__Instructions for the task__:
Which of the lines below contain the string "RouteTable"? Pull each one out of the data.

^^^^^^^^

(** Deploying another version of the deployed application and rolling back
    gives the state before: the same package is active again, the newer one is
    the one to go back to, and the same packages start at boot.  Both succeed
    when both packages open and the state can be written as JSON. *)
Theorem rollback_undoes_deploy d f user now user' now' bundle metadata bundle' metadata' :
  (forall s, dump_json (state_document s) <> None) ->
  site_ok d -> package_name f = true -> active (ReadState d) <> EmptyString -> f <> active (ReadState d) -> f ∉ running (ReadState d) ->
  OpenBundle f d = Ok (inr (bundle, metadata)) -> OpenBundle (active (ReadState d)) d = Ok (inr (bundle', metadata')) ->
  app_id metadata' = app_id metadata ->
  exists d1 d2, run (Deploy f user now Written) d = Ok (inr tt, d1) /\ active (ReadState d1) = f /\
    run (Rollback user' now' Written) d1 = Ok (inr (active (ReadState d)), d2) /\
    active (ReadState d2) = active (ReadState d) /\ previous (ReadState d2) = f /\
    running (ReadState d2) ≡ₚ running (ReadState d).
Proof.
  intros Hdump Hl Hn Ha Hf Hr Ho Ho' Hid. pose proof (OpenBundle_available d f _ Hn Ho) as Hav.
  pose proof Hl as [(Hact & _ & _ & Hnd & _) _]. destruct Hact as [|Hact]; [done|].
  set (s := ReadState d) in *. set (s1 := deployed s f (app_id metadata) (app_id metadata)).
  destruct (deploy_roll_back_running s f (app_id metadata) Hnd Ha Hf Hr) as (E1 & E2 & E3 & E4 & E5).
  pose proof (deployed_ok d f (app_id metadata) (app_id metadata) Hav Hl) as Hs1. fold s s1 in Hs1.
  destruct (dump_json (state_document (RecordHistory now s1 "deploy" f user))) as [bs1|] eqn:D1; [|by apply Hdump in D1].
  destruct (recorded_as now s1 "deploy" f user d bs1 Hs1 D1) as (d1 & W1 & R1 & K1 & X1 & M1).
  assert (run (Deploy f user now Written) d = Ok (inr tt, d1)) as Hdep.
  { unfold Deploy. rewrite run_look, Ho. cbn [mbind res_bind]. unfold ActiveFile. rewrite run_locked. cbn [mbind res_bind]. fold s.
    rewrite (proj2 (String.eqb_neq (active s) "")), (proj2 (String.eqb_neq (active s) f)) by done. cbn [negb andb].
    rewrite run_bind, run_look, Ho'. cbn [mbind res_bind mret prog_ret run]. rewrite Hid. rewrite run_locked_end. fold s s1. by rewrite W1. }
  assert (site_ok d1) as Hl1 by (by apply (Deploy_keeps d f user now Written (inr tt) d1 Hn Hl)).
  assert (active (ReadState d1) = f /\ previous (ReadState d1) = active s) as [A1 P1] by (by rewrite R1).
  pose proof (rolled_back_ok d1 ltac:(by rewrite P1) Hl1) as Hs2.
  set (s2 := rolled_back (ReadState d1)) in *.
  destruct (dump_json (state_document (RecordHistory now' s2 "rollback" (active s2) user'))) as [bs2|] eqn:D2; [|by apply Hdump in D2].
  destruct (recorded_as now' s2 "rollback" (active s2) user' d1 bs2 Hs2 D2) as (d2 & W2 & R2 & K2 & X2 & M2).
  assert (rolled_back (ReadState d1) = mkState (active s) f (running s2) (history s2)) as E.
  { unfold s2, rolled_back. cbn zeta. by rewrite A1, P1. }
  assert (active s2 = active s) as A2 by (unfold s2; by rewrite E).
  exists d1, d2. split_and!; try done.
  - unfold Rollback. rewrite run_locked. cbn [mbind res_bind]. rewrite P1, (proj2 (String.eqb_neq _ _)) by done.
    rewrite run_look, (OpenBundle_keep d d1), Ho' by (done || apply Hact || by apply not_state, Hact). cbn [mbind res_bind].
    rewrite run_locked_end, P1, String.eqb_refl. cbn [negb]. cbn zeta. fold s2. by rewrite W2, A2.
  - by rewrite R2.
  - rewrite R2. cbn [previous RecordHistory]. unfold s2. by rewrite E.
  - rewrite R2. cbn [running RecordHistory]. unfold s2. rewrite R1.
    change (running (rolled_back (RecordHistory now s1 "deploy" f user))) with (running (rolled_back s1)). exact E5.
Qed.
End PackageManager.
(* ===== verification/LuaHttp.v ===== *)
(** * Requests served by Lua scripts

    src/LuaEngine.cpp (the queue of a script's requests, its drain on the
    script's thread, [CloseState]), src/LuaRuntimeManager.cpp ([DispatchHttp],
    [HttpRoutes]) and src/WebServer.cpp ([ServeLuaRoute], [ForwardToLua]).

    A web thread makes a request, finds the engine that serves it, queues it
    there and waits; the script's thread takes it out at its next [Sleep], runs
    the handler and answers.  A script's code, its handlers' too, is a [script]:
    what it does to routes and queue, and when it sleeps; all of it runs under
    the engine's [mutex_].  A request is a [shared_ptr]: its fields live in
    one shared store.  [on_stack] says which thread has to see to a request
    that is in no queue: the thread whose local variable it is in. *)

From stdpp Require Import relations.
From S2P Require Import Prelude Text Threads Crew LogStore LuaPackage UrlQuery LuaRoutes.

(** ** State *)

Record LuaHttpRequest := mkHttp {
  q_method : list Z; q_path : list Z; q_body : list Z; q_content_type : list Z;
  q_query : Query; q_headers : gmap (list Z) (list Z);
  status : Z; response_body : list Z; response_content_type : list Z; q_error : list Z; completed : bool }.

(** [L_] says that the engine has a VM; [mutex_] which thread holds the mutex
    under which everything of the VM runs, if one does. *)
Record LuaEngine := mkEngine { L_ : bool; running_ : bool; mutex_ : option nat; routes_ : RouteTable; httpPending_ : list nat }.

Record Http := mkState { engines : gmap nat LuaEngine; requests : gmap nat LuaHttpRequest; on_stack : gmap nat nat }.

Definition set_engine (e : nat) (f : LuaEngine -> LuaEngine) (s : Http) : Http :=
  mkState (alter f e (engines s)) (requests s) (on_stack s).
Definition set_request (rid : nat) (f : LuaHttpRequest -> LuaHttpRequest) (s : Http) : Http :=
  mkState (engines s) (alter f rid (requests s)) (on_stack s).

Definition set_running_flag (b : bool) (E : LuaEngine) : LuaEngine := mkEngine (L_ E) b (mutex_ E) (routes_ E) (httpPending_ E).
Definition set_mutex (m : option nat) (E : LuaEngine) : LuaEngine := mkEngine (L_ E) (running_ E) m (routes_ E) (httpPending_ E).
Definition set_routes (t : RouteTable) (E : LuaEngine) : LuaEngine := mkEngine (L_ E) (running_ E) (mutex_ E) t (httpPending_ E).
Definition set_pending (l : list nat) (E : LuaEngine) : LuaEngine := mkEngine (L_ E) (running_ E) (mutex_ E) (routes_ E) l.

(** What may be written in a request. *)
Inductive field := WStatus (z : Z) | WBody (l : list Z) | WType (l : list Z) | WError (l : list Z) | WCompleted.

Definition write_field (w : field) (q : LuaHttpRequest) : LuaHttpRequest :=
  let '(mkHttp m p b c qu h st rb rt er co) := q in
  match w with
  | WStatus z => mkHttp m p b c qu h z rb rt er co
  | WBody l => mkHttp m p b c qu h st l rt er co
  | WType l => mkHttp m p b c qu h st rb l er co
  | WError l => mkHttp m p b c qu h st rb rt l co
  | WCompleted => mkHttp m p b c qu h st rb rt er true
  end.
(* ===== verification/LuaRuntimes.v ===== *)
(** * Lua runtimes (src/LuaRuntimeManager.cpp, and the running and stopping of
    a script in src/LuaEngine.cpp)

    Every script runs in an engine of its own on a thread of its own.  Here is
    the life of a runtime: started, run, stopped, joined, forgotten.  A runtime
    is a shared object; [heap] has them all, [runtimes_] those the manager
    knows, by name.  What a script does is an argument of its thread.

    Two fields are the proof's: [custody] says which call has a runtime that is
    not in the manager's map to deal with, [reaper] which call has set a
    runtime's [reaping]. *)

From stdpp Require Import relations.
From S2P Require Import Prelude Text Threads Crew.

Inductive Phase := kStarting | kActive | kStopping | kTerminal.

#[global] Instance Phase_eq_dec : EqDecision Phase.
Proof. solve_decision. Defined.

Abbreviation Modules := (list (list Z * list Z)).

(** What the thread was given to run. *)
Record Job := mkJob { j_path : list Z; j_source : list Z; j_fromSource : bool; j_preload : Modules }.

(** [joinable] is the handle in the runtime's [std::thread]; [spawned], [begun]
    and [finished] are the thread itself; [locked] to [lastSource_] belong to
    the engine: its mutex, whether it should interrupt, whether it runs, its
    error and what it ran last. *)
Record Runtime := mkRuntime {
  rt_id : Z; rt_name : list Z; rt_path : list Z; rt_job : Job;
  rt_phase : Phase; stopRequested : bool; reaping : bool;
  joinable : bool; spawned : bool; begun : bool; finished : bool;
  startDecided : bool; startOk : bool; startError : list Z;
  locked : bool; interruptRequested_ : bool; vm_running : bool; runtimeError_ : list Z; lastSource_ : list Z }.

Inductive rt_change :=
| Phased (p : Phase) | StopRequested | Reaping (b : bool) | Joinable (b : bool) | Begun | Finished
| Decided (ok : bool) (error : list Z)
| Locked (b : bool) | Interrupt (b : bool) | Running (b : bool) | Error (e : list Z) | Ran (source : list Z).

Definition changed (c : rt_change) (r : Runtime) : Runtime :=
  let '(mkRuntime i n pa j p sr re jo sp be fi sd so se lo ir ru er ls) := r in
  match c with
  | Phased p => mkRuntime i n pa j p sr re jo sp be fi sd so se lo ir ru er ls
  | StopRequested => mkRuntime i n pa j p true re jo sp be fi sd so se lo ir ru er ls
  | Reaping b => mkRuntime i n pa j p sr b jo sp be fi sd so se lo ir ru er ls
  | Joinable b => mkRuntime i n pa j p sr re b sp be fi sd so se lo ir ru er ls
  | Begun => mkRuntime i n pa j p sr re jo sp true fi sd so se lo ir ru er ls
  | Finished => mkRuntime i n pa j p sr re jo sp be true sd so se lo ir ru er ls
  | Decided ok e => mkRuntime i n pa j p sr re jo sp be fi true ok e lo ir ru er ls
  | Locked b => mkRuntime i n pa j p sr re jo sp be fi sd so se b ir ru er ls
  | Interrupt b => mkRuntime i n pa j p sr re jo sp be fi sd so se lo b ru er ls
  | Running b => mkRuntime i n pa j p sr re jo sp be fi sd so se lo ir b er ls
  | Error e => mkRuntime i n pa j p sr re jo sp be fi sd so se lo ir ru e ls
  | Ran s => mkRuntime i n pa j p sr re jo sp be fi sd so se lo ir ru er s
  end.

Record Manager := mkManager {
  runtimes_ : gmap (list Z) nat; heap : gmap nat Runtime; nextId_ : Z; custody : gmap nat nat; reaper : gmap nat nat }.

Definition new_manager_state : Manager := mkManager ∅ ∅ 1 ∅ ∅.

Definition update (g : nat) (cs : list rt_change) (m : Manager) : Manager :=
  mkManager (runtimes_ m) (alter (fun r => foldl (fun r c => changed c r) r cs) g (heap m)) (nextId_ m) (custody m) (reaper m).

(** What a runtime says; a runtime that is not there says the default. *)
Definition asks {A} (default : A) (f : Runtime -> A) (g : nat) (m : Manager) : A :=
  match heap m !! g with Some r => f r | None => default end.

Definition change_rt (g : nat) (cs : list rt_change) : prog Manager unit := put (update g cs).
Definition change_when (ready : Runtime -> bool) (g : nat) (cs : list rt_change) : prog Manager unit :=
  put_ready (asks false ready g) (update g cs).
Definition ask_rt {A} (default : A) (f : Runtime -> A) (g : nat) : prog Manager A := get (asks default f g).

Definition active (p : Phase) : bool :=
  match p with kStarting | kActive | kStopping => true | kTerminal => false end.
Definition IsActive (g : nat) (m : Manager) : bool := asks false (fun r => active (rt_phase r)) g m.

(** ** The script's thread *)

(** What a script's code does: its file does not open, it does not load, it
    returns, it fails, or it runs until it is interrupted. *)
Inductive behaviour := Unopened (e : list Z) | Unloadable (e : list Z) | Returns | Fails (e : list Z) | Loops.

Definition kInterrupted : list Z := b! "script interrupted by Stop()".

(** The end of a script that failed: an error while an interruption is wanted
    is that interruption. *)
Definition pcall_failed (g : nat) (e : list Z) : prog Manager (option (list Z)) :=
  change_rt g [Running false] ≫= fun _ =>
  ask_rt false interruptRequested_ g ≫= fun (interrupted : bool) =>
  change_rt g [Error (if interrupted then [] else e); Locked false] ≫= fun _ => Ret (Some e).

(** [lua_pcall]: the hook that interrupts a script sees the flag only. *)
Definition pcall (g : nat) (b : behaviour) : prog Manager (option (list Z)) :=
  match b with
  | Fails e => pcall_failed g e
  | Loops => change_when interruptRequested_ g [] ≫= fun _ => pcall_failed g kInterrupted
  | _ => change_rt g [Locked false] ≫= fun _ => Ret None
  end.

(** [RunSource]: an error, or [None] for true. *)
Definition RunSource (g : nat) (code : list Z) (b : behaviour) : prog Manager (option (list Z)) :=
  change_rt g [Interrupt true] ≫= fun _ =>
  change_when (fun r => negb (locked r)) g [Locked true] ≫= fun _ =>
  change_rt g [Interrupt false] ≫= fun _ =>
  change_rt g [Running false] ≫= fun _ =>
  match b with
  | Unopened e | Unloadable e => change_rt g [Error e; Locked false] ≫= fun _ => Ret (Some e)
  | _ => change_rt g [Ran code; Running true; Error []] ≫= fun _ => pcall g b
  end.

(** [RunBundle], [RunSource] or [RunFile], whose code is what the file holds. *)
Definition run_job (g : nat) (job : Job) (contents : list Z) (b : behaviour) : prog Manager (option (list Z)) :=
  if j_fromSource job then RunSource g (j_source job) b
  else match b with
       | Unopened e => Ret (Some e)
       | _ => RunSource g contents b
       end.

^^^^^^^^

__Your solution__:
Record LuaEngine := mkEngine { L_ : bool; running_ : bool; mutex_ : option nat; routes_ : RouteTable; httpPending_ : list nat }.
Definition set_routes (t : RouteTable) (E : LuaEngine) : LuaEngine := mkEngine (L_ E) (running_ E) (mutex_ E) t (httpPending_ E).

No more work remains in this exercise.